Si vous avez la chance de dire « non », je suis sûr que vous connaissez quelqu’un qui se plaint sans cesse de son travail, de son patron ou de son environnement professionnel.
Autrement dit, il n’est pas difficile de trouver quelqu’un qui est profondément malheureux au travail.
Enquête sur les pratiques de travail modernes
En adoptant une perspective à la fois culturelle et économique, l’auteur Dan Lyons cherche à répondre à une question cruciale : « Pourquoi tant de travailleurs modernes sont-ils malheureux ? »

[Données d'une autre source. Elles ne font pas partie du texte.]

Lemma existsb_eqb_in (t : Z) (ts : list Z) :
  In t ts -> existsb (Z.eqb t) ts = true.
Proof.
  intros H. apply existsb_exists. exists t. split; [ exact H | apply Z.eqb_refl ].
Qed.

Section Resolver.

Context {collab : Collaborators}.

Lemma scan_skip (span_panel : SpanPanel) (key : string)
    (circuit : SpanPanelCircuit) (rest : Dict SpanPanelCircuit)
    (tab_number : Z) (suffix : string) :
  circuit_has_tab tab_number circuit = false ->
  _scan_circuits span_panel ((key, circuit) :: rest) tab_number suffix
  = _scan_circuits span_panel rest tab_number suffix.
Proof.
  unfold circuit_has_tab. cbn [_scan_circuits].
  destruct (tabs circuit) as [[ | t ts] | ]; try reflexivity.
  intros H. rewrite H. reflexivity.
Qed.

Lemma scan_skip_all (span_panel : SpanPanel)
    (before rest : Dict SpanPanelCircuit) (tab_number : Z) (suffix : string) :
  (forall kc, In kc before -> circuit_has_tab tab_number (snd kc) = false) ->
  _scan_circuits span_panel (before ++ rest)%list tab_number suffix
  = _scan_circuits span_panel rest tab_number suffix.
Proof.
  induction before as [ | [key circuit] before IH]; intros H; [ reflexivity | ].
  rewrite <- app_comm_cons, scan_skip.
  - apply IH. intros kc Hkc. apply H. right. exact Hkc.
  - apply (H (key, circuit)). left. reflexivity.
Qed.

Lemma scan_hit_multi (span_panel : SpanPanel) (key : string)
    (circuit : SpanPanelCircuit) (rest : Dict SpanPanelCircuit)
    (ts : list Z) (tab_number : Z) (suffix : string) :
  tabs circuit = Some ts ->
  (1 < List.length ts)%nat ->
  In tab_number ts ->
  outcome (_scan_circuits span_panel ((key, circuit) :: rest) tab_number suffix)
  = Ok (Some (multi_tab_entity_id span_panel ts suffix)).
Proof.
  intros Ht Hlen Hin. cbn [_scan_circuits]. rewrite Ht.
  destruct ts as [ | t ts]; [ inversion Hin | ].
  rewrite (existsb_eqb_in _ _ Hin).
  destruct (List.length (t :: ts) =? 1)%nat eqn:Hone.
  - apply Nat.eqb_eq in Hone. lia.
  - rewrite outcome_log_then. reflexivity.
Qed.

(** The resolver always answers; it has no failure of its own. *)
Lemma scan_returns (span_panel : SpanPanel) (items : Dict SpanPanelCircuit)
    (tab_number : Z) (suffix : string) :
  exists found,
    outcome (_scan_circuits span_panel items tab_number suffix) = Ok found.
Proof.
  induction items as [ | [key circuit] items IH]; cbn [_scan_circuits].
  - eexists. reflexivity.
  - destruct (tabs circuit) as [[ | t ts] | ]; try exact IH.
    destruct (existsb (Z.eqb tab_number) (t :: ts)); [ | exact IH ].
    destruct (List.length (t :: ts) =? 1)%nat; eexists; reflexivity.
Qed.


End Resolver.



(** ** The orchestrator, step by step *)

Section Orchestrator.

Context {collab : Collaborators}.

Lemma resolver_outcome (span_panel : SpanPanel) (tab_number : Z)
    (suffix : string) :
  outcome (_get_circuit_entity_id span_panel tab_number suffix)
  = Ok (resolved span_panel tab_number suffix).
Proof.
  unfold resolved, _get_circuit_entity_id.
  destruct (scan_returns span_panel (circuits span_panel) tab_number suffix)
    as [found Hf].
  rewrite Hf. reflexivity.
Qed.

Lemma leg_block_outcome (span_panel : SpanPanel) (leg : string)
    (leg_number : Z) :
  outcome (_leg_block span_panel leg leg_number)
  = Ok (nth 0 (leg_ids span_panel leg_number) None,
        nth 1 (leg_ids span_panel leg_number) None,
        nth 2 (leg_ids span_panel leg_number) None,
        str_instances (leg_ids span_panel leg_number)).
Proof.
  unfold _leg_block, leg_ids. destruct (0 <? leg_number); [ | reflexivity ].
  rewrite outcome_log_then.
  rewrite (outcome_bind_ok _ _ _ (resolver_outcome _ _ _)).
  rewrite (outcome_bind_ok _ _ _ (resolver_outcome _ _ _)).
  rewrite (outcome_bind_ok _ _ _ (resolver_outcome _ _ _)).
  rewrite outcome_log_then.
  destruct (forallb Py.truthy_opt _); reflexivity.
Qed.

Lemma leg_entities_outcome (span_panel : SpanPanel)
    (leg1_number leg2_number : Z) :
  outcome (_get_leg_entities span_panel leg1_number leg2_number)
  = Ok (leg_entities_of span_panel leg1_number leg2_number,
        required_entities_of span_panel leg1_number leg2_number).
Proof.
  unfold _get_leg_entities.
  rewrite (outcome_bind_ok _ _ _ (leg_block_outcome _ _ _)).
  rewrite (outcome_bind_ok _ _ _ (leg_block_outcome _ _ _)).
  rewrite !outcome_log_then. reflexivity.
Qed.

Lemma step_outcome (coordinator : SpanPanelCoordinator)
    (span_panel : SpanPanel) (template_vars : Dict Scalar)
    (leg1_number leg2_number : Z)
    (sensor_configs : Dict (Dict PyVal)) (sensor_def : SensorDef) :
  outcome (_solar_sensor_step coordinator span_panel template_vars
             leg1_number leg2_number sensor_configs sensor_def)
  = Ok (store_attempt coordinator span_panel template_vars
          leg1_number leg2_number sensor_configs sensor_def).
Proof.
  unfold _solar_sensor_step, store_attempt, sensor_attempt, solar_unique_id.
  destruct (_process_sensor_template _ _ _) as [l [[[ | entry config] | ] | e]];
    reflexivity.
Qed.

Lemma for_each_outcome (coordinator : SpanPanelCoordinator)
    (span_panel : SpanPanel) (template_vars : Dict Scalar)
    (leg1_number leg2_number : Z) (defs : list SensorDef) :
  forall sensor_configs,
    outcome (_for_each_sensor_def coordinator span_panel template_vars
               leg1_number leg2_number defs sensor_configs)
    = Ok (fold_left
            (store_attempt coordinator span_panel template_vars
               leg1_number leg2_number)
            defs sensor_configs).
Proof.
  induction defs as [ | sensor_def defs IH]; intros sensor_configs.
  - reflexivity.
  - cbn [_for_each_sensor_def fold_left].
    rewrite (outcome_bind_ok _ _ _ (step_outcome _ _ _ _ _ _ _)).
    apply IH.
Qed.

Lemma global_settings_outcome (coordinator : SpanPanelCoordinator)
    (span_panel : SpanPanel) :
  outcome (load_global_settings coordinator span_panel)
  = Ok (global_settings_of coordinator span_panel).
Proof.
  unfold global_settings_of, load_global_settings.
  destruct (combine_yaml_templates _ _) as [v | e]; reflexivity.
Qed.

(** What a run returns once the leg tokens have parsed. *)
Lemma generate_outcome (coordinator : SpanPanelCoordinator)
    (span_panel : SpanPanel) (leg1_circuit leg2_circuit device_name : string)
    (leg1_number leg2_number : Z) :
  _extract_leg_numbers leg1_circuit leg2_circuit
  = Ok (leg1_number, leg2_number) ->
  outcome (generate_solar_sensors coordinator span_panel
             leg1_circuit leg2_circuit device_name)
  = Ok (if sensors_attempted span_panel leg1_number leg2_number
        then fold_left
               (store_attempt coordinator span_panel
                  (template_vars_of coordinator span_panel
                     leg1_circuit leg2_circuit leg1_number leg2_number)
                  leg1_number leg2_number)
               SOLAR_SENSOR_DEFINITIONS []
        else [],
        [], global_settings_of coordinator span_panel).
Proof.
  intros Hx. unfold generate_solar_sensors, sensors_attempted.
  rewrite (outcome_bind_ok _ _ _ (global_settings_outcome _ _)).
  rewrite Hx, outcome_lift_then.
  destruct ((leg1_number =? 0) && (leg2_number =? 0)).
  { rewrite outcome_log_then. reflexivity. }
  rewrite (outcome_bind_ok _ _ _ (leg_entities_outcome _ _ _)).
  destruct (required_entities_of span_panel leg1_number leg2_number)
    as [ | entity entities] eqn:Hreq.
  { rewrite outcome_log_then. reflexivity. }
  cbn [negb andb].
  destruct (filter _ (entity :: entities)) as [ | bad rest] eqn:Hbad.
  - assert (Hall : forallb (fun e => negb (e =? "")%string) (entity :: entities) = true).
    { apply forallb_forall. intros e He.
      destruct (e =? "")%string eqn:Hee; [ | reflexivity ].
      assert (Hin : In e (filter (fun entity0 => (entity0 =? "")%string) (entity :: entities))).
      { apply filter_In. split; assumption. }
      rewrite Hbad in Hin. inversion Hin. }
    rewrite Hall.
    unfold template_vars_of, run_template_vars.
    destruct (_get_template_attributes leg1_number leg2_number) as [ta va].
    rewrite !outcome_log_then.
    rewrite (outcome_bind_ok _ _ _ (for_each_outcome _ _ _ _ _ _ _)).
    rewrite outcome_log_then. reflexivity.
  - assert (Hall : forallb (fun e => negb (e =? "")%string) (entity :: entities) = false).
    { apply not_true_is_false. intros Hf.
      assert (Hin : In bad (filter (fun entity0 => (entity0 =? "")%string) (entity :: entities))).
      { rewrite Hbad. left. reflexivity. }
      apply filter_In in Hin. destruct Hin as [Hin Hb].
      rewrite forallb_forall in Hf. specialize (Hf _ Hin). rewrite Hb in Hf.
      discriminate Hf. }
    rewrite Hall. rewrite outcome_log_then. reflexivity.
Qed.
(** * Angular compiler core: directive-metadata flattening, template position
      lookup and translation-message serialization.

    Shallow embedding of
      - packages/compiler-cli/src/ngtsc/metadata/src/inheritance.ts
      - the language-service position visitor (findNodeAtPosition, R3Visitor,
        ExpressionVisitor, getSpanIncludingEndTag, isWithin)
      - serializeTranslationMessage
    together with the properties stated about them. *)

From stdpp Require Import gmap strings list fin_maps.
From Stdlib Require Import ZArith.

Local Open Scope Z_scope.
Set Warnings "-register-all,-clear-no-such-hyp".

(* ===================================================================== *)
(** * Directive metadata flattener (inheritance.ts)                        *)
(* ===================================================================== *)

Module Inheritance.

(** A [Reference<ClassDeclaration>]: the referenced class node and the name
    used in diagnostics. *)
Record Reference := mkReference {
  node : positive;
  debugName : string
}.

(** The three shapes of [DirectiveMeta.baseClass]:
    [null], the sentinel ['dynamic'], or a reference to the base class. *)
Inductive BaseClass :=
| NoBase
| Dynamic
| Base (r : Reference).

(** Modelled from the spec: [ClassPropertyMapping] (property_mapping.ts) lies
    outside the files embedded here. The spec describes it as a mapping
    between declared property names and public names, merged with
    right-biased semantics: on a key collision the entry of the second
    argument wins. *)
Module ClassPropertyMapping.
Definition empty : gmap string string := ∅.
Definition merge (a b : gmap string string) : gmap string string := b ∪ a.
End ClassPropertyMapping.
Definition char_eq (fold : N -> N) (caseless : bool) (c x : N) : bool :=
  if caseless then (fold c =? fold x)%N else (c =? x)%N.

Definition at_end (s : list N) : bool :=
  match s with
  | [] => true
  | [c] => (c =? newline)%N
  | _ => false
  end.

(** The atoms [r] match a prefix of [s]; [bol] tells whether [s] starts at
    the beginning of the subject. *)
Fixpoint match_here (fold : N -> N) (caseless : bool) (r : list atom)
         (bol : bool) (s : list N) : bool :=
  match r with
  | [] => true
  | Lit c :: r' =>
      match s with
      | x :: s' =>
          (char_eq fold caseless c x && match_here fold caseless r' false s')%bool
      | [] => false
      end
  | Dot :: r' =>
      match s with
      | x :: s' =>
          (negb (x =? newline)%N && match_here fold caseless r' false s')%bool
      | [] => false
      end
  | Caret :: r' => (bol && match_here fold caseless r' bol s)%bool
  | Dollar :: r' => (at_end s && match_here fold caseless r' bol s)%bool
  end.

(** Unanchored search: the atoms match at some position of [s]. *)
Fixpoint search_from (fold : N -> N) (caseless : bool) (r : list atom)
         (bol : bool) (s : list N) : bool :=
  (match_here fold caseless r bol s
   || match s with
      | [] => false
      | _ :: s' => search_from fold caseless r false s'
      end)%bool.

(** [{"$regex": pattern, "$options": options}] as a test on texts; [None]
    when the engine refuses the pattern. *)
Definition compile (E : Engine.t) (pattern options : string)
  : option (string -> bool) :=
  match parse (Utf8.decode pattern), parse_options options with
  | Some r, Some caseless =>
      Some (fun subject =>
              search_from (Engine.canon E) caseless r true
                (Utf8.decode subject))
  | _, _ => Engine.beyond E pattern options
  end.

Definition search (E : Engine.t) (pattern options subject : string)
  : option bool :=
  option_map (fun f => f subject) (compile E pattern options).

(** A text with none of the characters of [metachars]: as a pattern it
    denotes itself. *)
Definition plain (s : string) : bool :=
  forallb (fun c => negb (metachar c)) (Utf8.decode s).

End Regex.

(** ** Raw records

    A stored property is a schemaless document: each key of the [Property]
    schema may be missing, may hold an explicit null, or holds a value of
    the schema's type: records enter the collection through the validated
    create path, and a value of another type is outside this model.  An
    ObjectId is written as its hexadecimal string. *)

Inductive field (A : Type) : Type :=
| Missing
| Null
| Stored (a : A).

Arguments Missing {A}.
Arguments Null {A}.
Arguments Stored {A} a.

(** [d.get(key)]: the value, [None] for a missing key or a stored null. *)
Definition get {A : Type} (f : field A) : option A :=
  match f with
  | Stored a => Some a
  | Missing | Null => None
  end.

Son enquête sur les pratiques de travail contemporaines a débuté en 2013, lorsque l’industrie du journalisme a connu une transformation majeure et qu’il a été licencié de son poste de rédacteur en chef technologie chez Newsweek. Comme de nombreux autres journalistes et reporters, Lyons a dû réorienter sa carrière et s’est tourné vers le marketing au sein d’une startup basée au Massachusetts : HubSpot.
Son livre Disrupted: My Misadventure in the Start-Up Bubble (2016) offre un témoignage direct de son expérience au sein d’une entreprise technologique en pleine croissance, sur le point d’entrer en bourse. Mais plus important encore, il dévoile ce qui se cache derrière la façade scintillante de la bière artisanale et des tables de ping-pong. Spoiler : tout n’est pas aussi idyllique qu’il n’y paraît.
Chez HubSpot, Lyons a été témoin de pratiques de travail douteuses, parfois choquantes. Beaucoup semblaient directement inspirées des méthodes en vigueur dans la Silicon Valley. Cela l’a poussé à enquêter sur la manière dont ces pratiques se sont propagées de la Californie du Sud à l’ensemble du pays, voire au monde entier.
Ce qu’il a découvert au cœur de ces entreprises, c’est un modèle défaillant — un système qui nuit activement au bien-être des employés.
Selon Lyons, le capitalisme des actionnaires – l’idée selon laquelle « la seule mission d’une entreprise est d’offrir le rendement le plus élevé possible aux investisseurs » – est néfaste à la fois pour les travailleurs et pour les entreprises elles-mêmes.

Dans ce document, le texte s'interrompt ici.